##### Input data #####

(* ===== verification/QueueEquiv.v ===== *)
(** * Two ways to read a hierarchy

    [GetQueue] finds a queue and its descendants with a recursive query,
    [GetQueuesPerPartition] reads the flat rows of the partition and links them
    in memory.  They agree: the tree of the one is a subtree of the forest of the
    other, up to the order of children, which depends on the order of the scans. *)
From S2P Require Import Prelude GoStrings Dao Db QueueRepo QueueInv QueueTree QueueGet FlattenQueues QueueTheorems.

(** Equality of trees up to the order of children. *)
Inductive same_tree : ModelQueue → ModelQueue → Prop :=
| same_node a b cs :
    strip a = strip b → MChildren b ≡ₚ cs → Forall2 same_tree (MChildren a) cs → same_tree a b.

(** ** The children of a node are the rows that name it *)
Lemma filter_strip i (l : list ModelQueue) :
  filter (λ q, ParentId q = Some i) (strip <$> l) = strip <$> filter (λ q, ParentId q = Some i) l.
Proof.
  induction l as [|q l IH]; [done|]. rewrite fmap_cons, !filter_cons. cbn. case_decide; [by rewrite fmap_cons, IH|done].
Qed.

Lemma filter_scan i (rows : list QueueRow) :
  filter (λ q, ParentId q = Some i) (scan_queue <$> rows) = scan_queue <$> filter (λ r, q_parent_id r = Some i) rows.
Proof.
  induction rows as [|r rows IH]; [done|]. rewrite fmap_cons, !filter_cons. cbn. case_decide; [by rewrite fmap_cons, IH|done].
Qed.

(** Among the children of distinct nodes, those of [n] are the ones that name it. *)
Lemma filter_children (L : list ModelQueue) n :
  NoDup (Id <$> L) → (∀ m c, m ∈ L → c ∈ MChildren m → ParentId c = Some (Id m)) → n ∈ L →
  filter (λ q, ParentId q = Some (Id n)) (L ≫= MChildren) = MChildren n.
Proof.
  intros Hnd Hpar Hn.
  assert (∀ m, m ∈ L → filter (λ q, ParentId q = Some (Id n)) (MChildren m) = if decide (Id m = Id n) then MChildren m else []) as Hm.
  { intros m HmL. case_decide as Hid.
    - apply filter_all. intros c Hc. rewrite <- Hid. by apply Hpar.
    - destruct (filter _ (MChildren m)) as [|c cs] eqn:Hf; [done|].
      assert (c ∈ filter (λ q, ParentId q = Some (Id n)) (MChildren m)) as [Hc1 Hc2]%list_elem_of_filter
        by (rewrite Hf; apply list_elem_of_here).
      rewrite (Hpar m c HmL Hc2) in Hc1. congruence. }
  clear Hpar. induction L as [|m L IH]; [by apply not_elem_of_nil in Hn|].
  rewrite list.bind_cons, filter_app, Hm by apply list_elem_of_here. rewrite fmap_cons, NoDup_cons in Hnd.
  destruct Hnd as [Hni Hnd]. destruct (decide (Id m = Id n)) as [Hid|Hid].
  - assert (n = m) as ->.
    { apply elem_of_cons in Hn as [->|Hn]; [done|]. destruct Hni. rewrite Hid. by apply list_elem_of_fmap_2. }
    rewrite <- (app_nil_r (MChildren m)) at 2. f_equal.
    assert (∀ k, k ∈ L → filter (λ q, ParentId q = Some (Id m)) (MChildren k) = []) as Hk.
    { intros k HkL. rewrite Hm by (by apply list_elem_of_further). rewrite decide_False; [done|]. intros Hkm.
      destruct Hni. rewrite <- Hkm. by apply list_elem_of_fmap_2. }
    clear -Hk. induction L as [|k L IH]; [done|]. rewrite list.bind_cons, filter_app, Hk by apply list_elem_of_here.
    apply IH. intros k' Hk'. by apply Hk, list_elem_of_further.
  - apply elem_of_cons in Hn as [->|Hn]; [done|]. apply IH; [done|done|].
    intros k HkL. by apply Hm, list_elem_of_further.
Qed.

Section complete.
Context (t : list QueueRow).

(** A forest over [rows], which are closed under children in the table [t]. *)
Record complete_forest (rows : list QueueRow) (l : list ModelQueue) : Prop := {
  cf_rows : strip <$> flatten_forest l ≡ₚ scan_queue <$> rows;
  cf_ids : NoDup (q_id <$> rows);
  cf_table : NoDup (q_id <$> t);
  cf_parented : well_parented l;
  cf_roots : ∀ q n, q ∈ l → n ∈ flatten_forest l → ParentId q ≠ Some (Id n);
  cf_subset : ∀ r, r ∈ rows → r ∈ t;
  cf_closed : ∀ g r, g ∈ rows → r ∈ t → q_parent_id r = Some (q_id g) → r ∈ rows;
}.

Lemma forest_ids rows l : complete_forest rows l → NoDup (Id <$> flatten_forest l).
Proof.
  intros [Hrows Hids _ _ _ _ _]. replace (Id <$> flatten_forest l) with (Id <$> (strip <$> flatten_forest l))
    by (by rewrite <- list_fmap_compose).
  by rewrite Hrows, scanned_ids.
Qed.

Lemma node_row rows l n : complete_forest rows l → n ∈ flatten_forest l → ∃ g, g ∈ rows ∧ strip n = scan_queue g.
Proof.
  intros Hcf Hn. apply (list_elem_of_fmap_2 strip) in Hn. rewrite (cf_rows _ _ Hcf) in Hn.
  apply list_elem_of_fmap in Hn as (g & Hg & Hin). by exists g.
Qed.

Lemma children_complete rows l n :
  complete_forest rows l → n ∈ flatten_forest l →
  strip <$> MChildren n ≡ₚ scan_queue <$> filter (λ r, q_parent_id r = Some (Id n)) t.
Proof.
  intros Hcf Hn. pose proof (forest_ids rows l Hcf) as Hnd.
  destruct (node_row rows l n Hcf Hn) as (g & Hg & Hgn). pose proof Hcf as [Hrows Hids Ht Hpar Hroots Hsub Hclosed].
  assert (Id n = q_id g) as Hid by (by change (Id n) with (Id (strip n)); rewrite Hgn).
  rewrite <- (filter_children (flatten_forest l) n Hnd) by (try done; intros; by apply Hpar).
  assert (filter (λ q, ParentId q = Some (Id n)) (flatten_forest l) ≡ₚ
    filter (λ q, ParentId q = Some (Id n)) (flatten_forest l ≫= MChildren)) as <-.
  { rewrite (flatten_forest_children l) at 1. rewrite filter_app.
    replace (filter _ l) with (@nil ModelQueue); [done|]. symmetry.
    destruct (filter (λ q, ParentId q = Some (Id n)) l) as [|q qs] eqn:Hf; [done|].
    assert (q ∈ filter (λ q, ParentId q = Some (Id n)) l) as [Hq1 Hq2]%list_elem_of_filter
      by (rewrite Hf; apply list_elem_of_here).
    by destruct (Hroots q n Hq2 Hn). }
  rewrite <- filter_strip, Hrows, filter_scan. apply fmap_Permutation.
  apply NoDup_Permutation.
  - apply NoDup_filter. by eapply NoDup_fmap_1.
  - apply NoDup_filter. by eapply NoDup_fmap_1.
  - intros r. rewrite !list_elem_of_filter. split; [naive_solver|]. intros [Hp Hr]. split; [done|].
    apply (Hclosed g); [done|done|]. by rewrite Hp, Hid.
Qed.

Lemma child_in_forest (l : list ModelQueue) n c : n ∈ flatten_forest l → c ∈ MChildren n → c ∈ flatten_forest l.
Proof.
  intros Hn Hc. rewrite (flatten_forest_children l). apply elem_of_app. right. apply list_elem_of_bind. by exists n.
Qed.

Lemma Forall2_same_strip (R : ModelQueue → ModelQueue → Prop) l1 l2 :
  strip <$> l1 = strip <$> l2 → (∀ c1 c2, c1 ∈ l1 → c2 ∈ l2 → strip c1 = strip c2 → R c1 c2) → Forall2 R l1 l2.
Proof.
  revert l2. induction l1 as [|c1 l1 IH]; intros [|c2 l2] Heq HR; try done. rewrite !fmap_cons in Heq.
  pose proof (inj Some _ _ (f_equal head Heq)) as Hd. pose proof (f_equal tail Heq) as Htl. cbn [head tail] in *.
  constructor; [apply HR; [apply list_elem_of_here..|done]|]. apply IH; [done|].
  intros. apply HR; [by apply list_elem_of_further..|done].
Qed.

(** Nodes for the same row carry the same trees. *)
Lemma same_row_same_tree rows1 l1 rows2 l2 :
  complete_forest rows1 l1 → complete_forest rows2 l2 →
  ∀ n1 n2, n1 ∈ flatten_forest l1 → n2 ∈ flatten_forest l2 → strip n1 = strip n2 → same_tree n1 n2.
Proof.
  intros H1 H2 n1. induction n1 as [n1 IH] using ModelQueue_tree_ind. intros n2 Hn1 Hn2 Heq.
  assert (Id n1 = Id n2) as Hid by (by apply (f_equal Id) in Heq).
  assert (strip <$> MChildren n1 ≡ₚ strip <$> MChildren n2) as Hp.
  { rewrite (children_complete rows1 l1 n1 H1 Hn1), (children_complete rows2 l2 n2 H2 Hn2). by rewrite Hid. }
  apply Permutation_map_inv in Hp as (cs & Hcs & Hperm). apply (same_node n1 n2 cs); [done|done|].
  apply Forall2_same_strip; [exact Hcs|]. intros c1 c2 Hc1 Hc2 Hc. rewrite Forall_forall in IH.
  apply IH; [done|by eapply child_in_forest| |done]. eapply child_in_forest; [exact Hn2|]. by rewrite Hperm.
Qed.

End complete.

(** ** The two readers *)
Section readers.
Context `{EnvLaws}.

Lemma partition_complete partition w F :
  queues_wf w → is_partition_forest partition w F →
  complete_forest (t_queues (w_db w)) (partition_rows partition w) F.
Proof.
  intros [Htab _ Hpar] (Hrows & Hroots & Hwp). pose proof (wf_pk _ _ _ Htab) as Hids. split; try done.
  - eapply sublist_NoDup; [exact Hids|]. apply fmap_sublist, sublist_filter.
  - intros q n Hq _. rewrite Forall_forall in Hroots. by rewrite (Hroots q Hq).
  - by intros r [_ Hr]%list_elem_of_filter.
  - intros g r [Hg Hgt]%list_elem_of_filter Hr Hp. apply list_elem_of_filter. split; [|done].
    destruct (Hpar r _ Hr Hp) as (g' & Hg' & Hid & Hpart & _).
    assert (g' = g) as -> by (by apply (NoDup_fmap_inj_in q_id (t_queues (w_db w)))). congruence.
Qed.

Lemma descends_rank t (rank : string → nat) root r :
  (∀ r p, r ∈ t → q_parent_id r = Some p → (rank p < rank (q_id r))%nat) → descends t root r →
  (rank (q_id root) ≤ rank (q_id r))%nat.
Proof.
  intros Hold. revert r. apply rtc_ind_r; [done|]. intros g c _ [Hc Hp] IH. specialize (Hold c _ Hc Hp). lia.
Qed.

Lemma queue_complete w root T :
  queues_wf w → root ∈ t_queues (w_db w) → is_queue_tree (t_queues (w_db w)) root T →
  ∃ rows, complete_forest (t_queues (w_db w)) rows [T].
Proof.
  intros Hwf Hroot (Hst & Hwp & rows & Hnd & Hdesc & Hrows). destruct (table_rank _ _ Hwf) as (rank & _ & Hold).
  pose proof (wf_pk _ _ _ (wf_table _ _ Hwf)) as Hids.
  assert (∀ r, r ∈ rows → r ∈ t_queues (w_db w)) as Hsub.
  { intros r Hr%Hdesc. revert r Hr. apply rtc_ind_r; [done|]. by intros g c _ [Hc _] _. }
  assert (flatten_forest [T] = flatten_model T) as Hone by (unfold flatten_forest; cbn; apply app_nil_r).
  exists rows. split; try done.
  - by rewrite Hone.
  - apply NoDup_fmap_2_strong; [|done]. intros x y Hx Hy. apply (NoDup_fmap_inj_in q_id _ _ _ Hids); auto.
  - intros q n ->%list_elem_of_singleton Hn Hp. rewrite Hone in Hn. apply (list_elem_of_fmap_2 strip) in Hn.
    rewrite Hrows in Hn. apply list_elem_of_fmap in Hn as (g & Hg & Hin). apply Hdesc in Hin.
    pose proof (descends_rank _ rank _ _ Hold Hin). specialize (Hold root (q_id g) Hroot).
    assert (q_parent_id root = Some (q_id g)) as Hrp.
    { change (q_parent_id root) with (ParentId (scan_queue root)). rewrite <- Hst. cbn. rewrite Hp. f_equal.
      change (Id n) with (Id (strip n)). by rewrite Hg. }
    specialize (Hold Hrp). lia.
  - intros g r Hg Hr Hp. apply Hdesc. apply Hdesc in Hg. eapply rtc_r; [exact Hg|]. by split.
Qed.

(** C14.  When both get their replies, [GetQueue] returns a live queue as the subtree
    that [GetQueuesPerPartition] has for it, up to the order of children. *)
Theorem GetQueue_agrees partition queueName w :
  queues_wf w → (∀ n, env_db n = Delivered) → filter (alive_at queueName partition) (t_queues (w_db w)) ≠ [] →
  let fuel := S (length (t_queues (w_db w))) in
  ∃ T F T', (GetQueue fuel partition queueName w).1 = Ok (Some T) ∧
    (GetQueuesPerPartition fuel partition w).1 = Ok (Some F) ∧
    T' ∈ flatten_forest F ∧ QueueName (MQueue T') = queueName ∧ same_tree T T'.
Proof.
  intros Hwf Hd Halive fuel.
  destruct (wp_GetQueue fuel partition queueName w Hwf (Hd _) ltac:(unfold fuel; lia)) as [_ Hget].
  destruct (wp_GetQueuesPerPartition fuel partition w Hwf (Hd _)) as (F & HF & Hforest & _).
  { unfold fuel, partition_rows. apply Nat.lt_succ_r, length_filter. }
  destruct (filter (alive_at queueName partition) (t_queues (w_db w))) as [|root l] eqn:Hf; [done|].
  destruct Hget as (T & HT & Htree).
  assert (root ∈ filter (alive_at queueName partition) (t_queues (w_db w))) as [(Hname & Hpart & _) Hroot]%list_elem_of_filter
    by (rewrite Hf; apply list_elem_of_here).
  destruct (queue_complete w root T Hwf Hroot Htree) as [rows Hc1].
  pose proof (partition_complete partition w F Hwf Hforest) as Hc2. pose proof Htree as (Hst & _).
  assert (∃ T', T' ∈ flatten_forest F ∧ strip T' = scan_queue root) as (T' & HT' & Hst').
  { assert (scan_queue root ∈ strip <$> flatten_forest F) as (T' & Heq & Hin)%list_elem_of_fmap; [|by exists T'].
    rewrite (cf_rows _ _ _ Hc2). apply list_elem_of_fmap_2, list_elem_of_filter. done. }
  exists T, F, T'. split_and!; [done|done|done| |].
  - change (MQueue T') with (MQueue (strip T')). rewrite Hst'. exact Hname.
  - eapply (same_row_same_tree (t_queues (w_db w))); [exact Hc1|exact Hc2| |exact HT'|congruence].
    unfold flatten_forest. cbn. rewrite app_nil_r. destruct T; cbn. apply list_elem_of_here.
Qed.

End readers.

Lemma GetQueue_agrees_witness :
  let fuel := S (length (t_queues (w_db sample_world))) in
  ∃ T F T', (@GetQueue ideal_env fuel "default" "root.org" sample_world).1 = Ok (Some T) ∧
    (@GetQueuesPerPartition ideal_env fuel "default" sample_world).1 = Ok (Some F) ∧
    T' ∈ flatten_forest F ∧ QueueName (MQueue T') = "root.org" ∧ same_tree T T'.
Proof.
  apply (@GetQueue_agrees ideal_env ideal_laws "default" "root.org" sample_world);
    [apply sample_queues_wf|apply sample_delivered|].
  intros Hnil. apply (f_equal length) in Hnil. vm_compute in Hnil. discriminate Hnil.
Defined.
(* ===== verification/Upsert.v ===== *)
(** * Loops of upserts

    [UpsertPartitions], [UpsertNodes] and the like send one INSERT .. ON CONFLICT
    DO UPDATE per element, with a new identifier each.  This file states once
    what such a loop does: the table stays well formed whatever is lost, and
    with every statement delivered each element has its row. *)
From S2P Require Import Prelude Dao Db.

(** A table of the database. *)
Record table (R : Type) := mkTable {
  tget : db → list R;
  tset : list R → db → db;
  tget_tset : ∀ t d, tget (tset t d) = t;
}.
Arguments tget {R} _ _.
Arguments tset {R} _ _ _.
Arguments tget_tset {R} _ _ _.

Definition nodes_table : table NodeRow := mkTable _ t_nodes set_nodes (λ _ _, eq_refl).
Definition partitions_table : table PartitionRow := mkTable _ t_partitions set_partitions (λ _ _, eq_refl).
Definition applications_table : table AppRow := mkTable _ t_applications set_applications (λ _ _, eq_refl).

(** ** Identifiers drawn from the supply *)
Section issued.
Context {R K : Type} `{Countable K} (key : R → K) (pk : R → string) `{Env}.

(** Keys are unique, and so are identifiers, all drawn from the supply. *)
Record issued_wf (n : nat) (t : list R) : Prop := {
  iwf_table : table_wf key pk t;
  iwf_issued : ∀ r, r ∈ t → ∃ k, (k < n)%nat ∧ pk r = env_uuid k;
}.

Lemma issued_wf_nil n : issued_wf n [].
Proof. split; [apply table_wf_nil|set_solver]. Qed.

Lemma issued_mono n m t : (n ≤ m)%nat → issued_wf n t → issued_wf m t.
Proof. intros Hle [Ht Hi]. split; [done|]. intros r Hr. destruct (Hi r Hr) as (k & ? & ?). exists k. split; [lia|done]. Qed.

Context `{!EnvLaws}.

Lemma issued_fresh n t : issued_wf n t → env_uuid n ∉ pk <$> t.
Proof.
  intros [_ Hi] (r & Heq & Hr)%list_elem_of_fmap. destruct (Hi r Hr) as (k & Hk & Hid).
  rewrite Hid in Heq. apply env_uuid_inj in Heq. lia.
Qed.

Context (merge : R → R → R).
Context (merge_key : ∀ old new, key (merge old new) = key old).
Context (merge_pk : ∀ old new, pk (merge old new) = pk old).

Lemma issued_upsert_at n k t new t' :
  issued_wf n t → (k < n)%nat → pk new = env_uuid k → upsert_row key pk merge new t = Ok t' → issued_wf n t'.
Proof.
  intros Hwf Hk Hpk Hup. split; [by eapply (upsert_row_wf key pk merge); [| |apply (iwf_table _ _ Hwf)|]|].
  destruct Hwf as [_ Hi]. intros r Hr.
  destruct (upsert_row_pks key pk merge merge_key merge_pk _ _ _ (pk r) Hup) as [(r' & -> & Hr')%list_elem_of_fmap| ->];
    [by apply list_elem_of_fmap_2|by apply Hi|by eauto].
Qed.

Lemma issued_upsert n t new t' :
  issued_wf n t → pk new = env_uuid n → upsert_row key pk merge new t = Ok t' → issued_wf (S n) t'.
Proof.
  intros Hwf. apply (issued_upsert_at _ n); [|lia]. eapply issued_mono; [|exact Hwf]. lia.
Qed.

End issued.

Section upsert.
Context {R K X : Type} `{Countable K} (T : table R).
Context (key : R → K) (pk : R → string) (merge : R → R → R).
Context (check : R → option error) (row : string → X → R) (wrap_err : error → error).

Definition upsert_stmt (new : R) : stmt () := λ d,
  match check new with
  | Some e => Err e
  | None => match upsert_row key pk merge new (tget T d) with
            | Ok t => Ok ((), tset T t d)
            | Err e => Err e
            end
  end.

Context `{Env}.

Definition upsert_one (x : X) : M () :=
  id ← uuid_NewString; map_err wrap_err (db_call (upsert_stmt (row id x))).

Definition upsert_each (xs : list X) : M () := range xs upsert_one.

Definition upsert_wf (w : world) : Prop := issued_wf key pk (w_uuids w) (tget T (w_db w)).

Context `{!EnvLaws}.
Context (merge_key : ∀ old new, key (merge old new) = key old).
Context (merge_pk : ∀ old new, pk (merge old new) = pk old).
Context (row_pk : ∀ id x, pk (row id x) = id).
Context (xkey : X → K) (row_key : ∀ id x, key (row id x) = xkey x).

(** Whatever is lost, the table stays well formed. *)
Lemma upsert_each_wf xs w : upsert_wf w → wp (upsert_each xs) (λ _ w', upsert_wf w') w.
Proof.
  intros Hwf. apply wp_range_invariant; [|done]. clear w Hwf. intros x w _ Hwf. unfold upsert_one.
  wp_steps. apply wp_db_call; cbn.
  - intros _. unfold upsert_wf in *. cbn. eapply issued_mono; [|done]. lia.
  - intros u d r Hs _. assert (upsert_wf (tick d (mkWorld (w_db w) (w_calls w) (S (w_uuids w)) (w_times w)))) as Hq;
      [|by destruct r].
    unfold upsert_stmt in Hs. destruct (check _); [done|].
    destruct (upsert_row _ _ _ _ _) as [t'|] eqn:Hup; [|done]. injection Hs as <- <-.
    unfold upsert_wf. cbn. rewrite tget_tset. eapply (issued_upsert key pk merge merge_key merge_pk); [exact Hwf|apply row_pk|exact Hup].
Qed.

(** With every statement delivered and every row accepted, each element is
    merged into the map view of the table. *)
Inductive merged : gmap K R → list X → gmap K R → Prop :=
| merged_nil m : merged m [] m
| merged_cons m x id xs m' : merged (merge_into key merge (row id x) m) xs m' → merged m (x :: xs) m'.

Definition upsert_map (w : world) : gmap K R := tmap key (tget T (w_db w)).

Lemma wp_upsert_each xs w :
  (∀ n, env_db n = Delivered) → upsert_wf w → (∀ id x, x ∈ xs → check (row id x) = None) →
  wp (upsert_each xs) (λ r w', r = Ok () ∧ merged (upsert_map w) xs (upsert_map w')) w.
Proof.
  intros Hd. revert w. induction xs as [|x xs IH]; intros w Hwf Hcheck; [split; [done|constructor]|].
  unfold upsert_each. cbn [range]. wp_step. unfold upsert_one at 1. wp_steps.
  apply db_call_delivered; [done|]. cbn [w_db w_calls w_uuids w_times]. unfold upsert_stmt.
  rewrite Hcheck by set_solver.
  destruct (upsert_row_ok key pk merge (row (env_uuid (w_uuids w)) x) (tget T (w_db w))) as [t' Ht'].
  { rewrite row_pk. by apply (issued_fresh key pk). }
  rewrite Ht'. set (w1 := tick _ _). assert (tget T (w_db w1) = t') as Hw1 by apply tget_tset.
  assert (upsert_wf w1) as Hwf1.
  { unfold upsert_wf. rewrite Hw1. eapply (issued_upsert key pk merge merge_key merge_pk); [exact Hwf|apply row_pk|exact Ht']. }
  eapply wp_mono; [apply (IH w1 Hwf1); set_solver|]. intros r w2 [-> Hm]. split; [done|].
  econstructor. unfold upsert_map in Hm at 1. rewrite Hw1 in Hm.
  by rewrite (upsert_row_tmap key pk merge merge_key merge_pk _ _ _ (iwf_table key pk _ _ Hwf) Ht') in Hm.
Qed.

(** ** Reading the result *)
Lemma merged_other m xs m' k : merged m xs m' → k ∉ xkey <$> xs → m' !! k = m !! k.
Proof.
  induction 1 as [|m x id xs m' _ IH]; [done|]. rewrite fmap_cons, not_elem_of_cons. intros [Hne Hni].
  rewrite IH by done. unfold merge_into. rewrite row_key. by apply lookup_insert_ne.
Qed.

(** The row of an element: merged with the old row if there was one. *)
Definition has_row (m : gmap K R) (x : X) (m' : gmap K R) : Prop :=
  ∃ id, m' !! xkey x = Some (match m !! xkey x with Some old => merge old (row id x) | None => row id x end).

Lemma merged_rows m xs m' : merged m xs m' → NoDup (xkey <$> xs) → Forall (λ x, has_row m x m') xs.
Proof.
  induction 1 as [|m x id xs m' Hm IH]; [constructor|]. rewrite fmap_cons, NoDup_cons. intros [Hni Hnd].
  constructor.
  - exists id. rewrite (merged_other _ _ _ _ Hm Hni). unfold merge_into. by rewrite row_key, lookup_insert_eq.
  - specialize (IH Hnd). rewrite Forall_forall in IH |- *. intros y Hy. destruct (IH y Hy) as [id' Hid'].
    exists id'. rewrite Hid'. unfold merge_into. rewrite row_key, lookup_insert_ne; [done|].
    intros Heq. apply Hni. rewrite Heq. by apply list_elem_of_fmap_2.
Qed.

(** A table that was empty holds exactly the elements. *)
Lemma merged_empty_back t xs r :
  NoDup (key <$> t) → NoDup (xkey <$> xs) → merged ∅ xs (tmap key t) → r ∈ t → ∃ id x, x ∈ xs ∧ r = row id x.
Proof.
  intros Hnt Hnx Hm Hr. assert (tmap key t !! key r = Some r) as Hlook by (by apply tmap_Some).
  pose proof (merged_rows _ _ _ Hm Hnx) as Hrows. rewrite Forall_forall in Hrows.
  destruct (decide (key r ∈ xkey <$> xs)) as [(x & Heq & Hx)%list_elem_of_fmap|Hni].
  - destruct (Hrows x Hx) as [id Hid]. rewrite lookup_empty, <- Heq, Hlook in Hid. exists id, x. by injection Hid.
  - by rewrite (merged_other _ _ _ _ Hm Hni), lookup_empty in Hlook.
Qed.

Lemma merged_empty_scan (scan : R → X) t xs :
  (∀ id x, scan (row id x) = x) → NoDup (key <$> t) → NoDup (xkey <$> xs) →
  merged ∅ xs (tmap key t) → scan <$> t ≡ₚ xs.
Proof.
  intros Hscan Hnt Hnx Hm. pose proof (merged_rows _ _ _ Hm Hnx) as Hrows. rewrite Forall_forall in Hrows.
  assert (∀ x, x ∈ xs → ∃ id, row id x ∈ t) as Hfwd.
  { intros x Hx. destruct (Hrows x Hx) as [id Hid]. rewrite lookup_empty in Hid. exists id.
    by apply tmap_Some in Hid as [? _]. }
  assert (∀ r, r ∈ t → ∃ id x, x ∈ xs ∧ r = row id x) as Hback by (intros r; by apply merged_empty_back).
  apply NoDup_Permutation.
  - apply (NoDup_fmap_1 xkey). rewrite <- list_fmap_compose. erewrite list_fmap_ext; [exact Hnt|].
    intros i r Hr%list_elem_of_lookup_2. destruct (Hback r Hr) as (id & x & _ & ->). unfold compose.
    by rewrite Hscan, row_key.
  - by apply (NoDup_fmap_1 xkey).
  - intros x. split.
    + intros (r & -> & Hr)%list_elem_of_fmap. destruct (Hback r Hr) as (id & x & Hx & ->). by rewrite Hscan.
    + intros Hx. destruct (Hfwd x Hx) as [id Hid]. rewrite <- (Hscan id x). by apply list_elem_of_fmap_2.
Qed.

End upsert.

#####

_Work instruction_
Please give back only the lines between the first line of the entries and the line with "(** Equality of", both ends included, word for word.

_Response area_
(* ===== verification/QueueEquiv.v ===== *)
(** * Two ways to read a hierarchy

    [GetQueue] finds a queue and its descendants with a recursive query,
    [GetQueuesPerPartition] reads the flat rows of the partition and links them
    in memory.  They agree: the tree of the one is a subtree of the forest of the
    other, up to the order of children, which depends on the order of the scans. *)
From S2P Require Import Prelude GoStrings Dao Db QueueRepo QueueInv QueueTree QueueGet FlattenQueues QueueTheorems.

(** Equality of trees up to the order of children. *)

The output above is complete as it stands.